▶ [Exercise instructions]: Repeat the records below line by line, exactly, finishing on the line that contains "intros [_ [(x".

(Saved data entries)

Lemma handler_at_write xs calls c op k p rest :
  handler_at errText xs calls c (Calling (Write op k) p : hstate Store walop_error) rest → op_cmd op ∈ xs.
Proof.
  intros [_ [(x & old & tr0 & _ & -> & _ & Hsv)|(_ & _ & _ & c' & Hp & _)]]; [|done].
  pose proof (serves_call errText _ _ _ _ _ Hsv) as ->.
  destruct (ensures_leaf _ _ (Hsv None)) as (tr & [go c'] & _ & _ & _ & _ & t & Ht & <- & _).
  injection Ht as <- ->. apply elem_of_app. right. destruct op; apply elem_of_cons; by left.
Qed.

(** An event outside the handlers. *)
Lemma logged_same w w' att acked :
  logged w att acked → store (srv_ w') = store (srv_ w) → hist w' = hist w → clients w `prefix_of` clients w' →
  (∀ i x, conns (life (srv_ w')) !! i = Some x → conns (life (srv_ w)) !! i = Some x ∨ x.2.2 = Reading) →
  logged w' att acked.
Proof.
  intros [H1 H2 H3 H4] Hs Hh Hcl Hco. split; [by rewrite Hs| | |by rewrite Hh].
  - intros i ln c h Hi. destruct (Hco _ _ Hi) as [Hi'|Hr]; [by eapply H2|]. cbn in Hr. by subst h.
  - intros r Hr. destruct (H3 r Hr) as (i & xs & op & Hi & ? & ?). exists i, xs, op. split; [|done].
    by eapply prefix_lookup_Some.
Qed.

▶ [Completed task]:
Lemma handler_at_write xs calls c op k p rest :
  handler_at errText xs calls c (Calling (Write op k) p : hstate Store walop_error) rest → op_cmd op ∈ xs.
Proof.
  intros [_ [(x & old & tr0 & _ & -> & _ & Hsv)|(_ & _ & _ & c' & Hp & _)]]; [|done].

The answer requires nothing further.